The party suffered a major split in August 1919, when a dissident group formed the Jewish Communist Party (Poalei Zion). After the JCP(PZ) had merged into the Communist Party by 1922, the JSDLP(PZ) changed name to the Jewish Communist Labour Party (Poalei Zion) (known by its Yiddish acronym א.ק.א.פ. (פועלי ציון)). Its Yiddish organ, Der proletarisher gedank ('Proletarian Thought'), was published from Moscow between 1926 and 1927, replacing its Moscow central Russian organ Evreiskaya proletarskaya mysl ('Jewish Proletarian Thought', 1920-1926). The 12th conference of the party was held in Moscow March 11–18, 1926. The party opposed the policy of regionalization of the Soviet Union. The party had completely dissolved by 1928.

== Participation in Ukrainian politics ==
The party was represented in the Central Council of Ukraine in 1917 and in the Council of National Ministers of the Ukrainian National Republic (executive branch of the Ukrainian National Republic) the Poalist Abraham Revutsky was minister of Jewish affairs.

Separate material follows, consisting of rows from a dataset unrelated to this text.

(** * airflowctl: a shallow embedding of [src/airflowctl/__main__.py]

    The program is a command line tool with three commands, [init], [build]
    and [start].  Each one is a straight sequence of file-system operations,
    look-ups in a parsed YAML document and child processes.  The embedding
    keeps that shape: a [World] (file system, process environment, trace of
    observable events) is threaded through a small state-and-exception monad,
    and every Python function of the source becomes one definition of the
    same name.

    What the program obtains from outside (the YAML parser, [str()] of a
    parsed value, [dotenv], [venv.create], the child processes and
    [os.path.abspath]) is collected in the class [Host]; nothing is assumed
    about it. *)

From stdpp Require Import gmap strings list fin_maps pretty.
From Stdlib Require Import Ascii String ZArith.

Set Warnings "-register-all".

Local Open Scope string_scope.
Local Open Scope list_scope.

(** ** Paths and the file system *)

(** An absolute path is the list of its components below the root:
    [/home/me/proj] is [["home"; "me"; "proj"]]. *)
Definition path := list string.

Inductive node :=
  | File (content : string)
  | Dir.

#[export] Instance node_eq_dec : EqDecision node.
Proof. solve_decision. Defined.

(** The file system maps the paths that exist to what is there. The root is
    always a directory. *)
Abbreviation FS := (gmap (list string) node).

Definition node_at (fs : FS) (p : path) : option node :=
  match p with
  | [] => Some Dir
  | _ => fs !! p
  end.

(** [os.path.exists] / [Path.exists] *)
Definition exists_ (fs : FS) (p : path) : bool :=
  match node_at fs p with Some _ => true | None => false end.

Definition parent (p : path) : path := removelast p.

(** [p / name] *)
Definition child (p : path) (name : string) : path := p ++ [name].

(** The name of [k] inside directory [p], when [k] is an entry of [p]. *)
Fixpoint entry_name (p k : path) : option string :=
  match p, k with
  | [], [n] => Some n
  | a :: p', b :: k' => if decide (a = b) then entry_name p' k' else None
  | _, _ => None
  end.

(** [os.listdir]: the names of the entries of [p], taken at once. *)
Definition listdir (fs : FS) (p : path) : list string :=
  omap (fun kv => entry_name p kv.1) (map_to_list fs).

(** [shutil.rmtree]: everything at or below [p] goes. *)
Definition remove_tree (p : path) (fs : FS) : FS :=
  filter (fun kv => ¬ p `prefix_of` kv.1) fs.

(** [str(path)] on a POSIX host *)
Fixpoint join_components (p : path) : string :=
  match p with
  | [] => ""
  | c :: p' => "/" +:+ c +:+ join_components p'
  end.

Definition path_str (p : path) : string :=
  match p with
  | [] => "/"
  | _ => join_components p
  end.

Definition starts_with_sep (s : string) : bool :=
  match s with
  | String c _ => bool_decide (c = "/"%char)
  | EmptyString => false
  end.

Another Poalist, Solomon Goldelman, was deputy minister of trade and industry and of labour in the Directory of the Ukrainian National Republic (state authority created by the Ukrainian National Union on 14 November 1918).

==See also==
- Jewish Communist Party (Poalei Zion)
- Jewish Communist Union (Poalei Zion)
- Jewish Communist Workers Youth Union (Iugend Poalei Zion)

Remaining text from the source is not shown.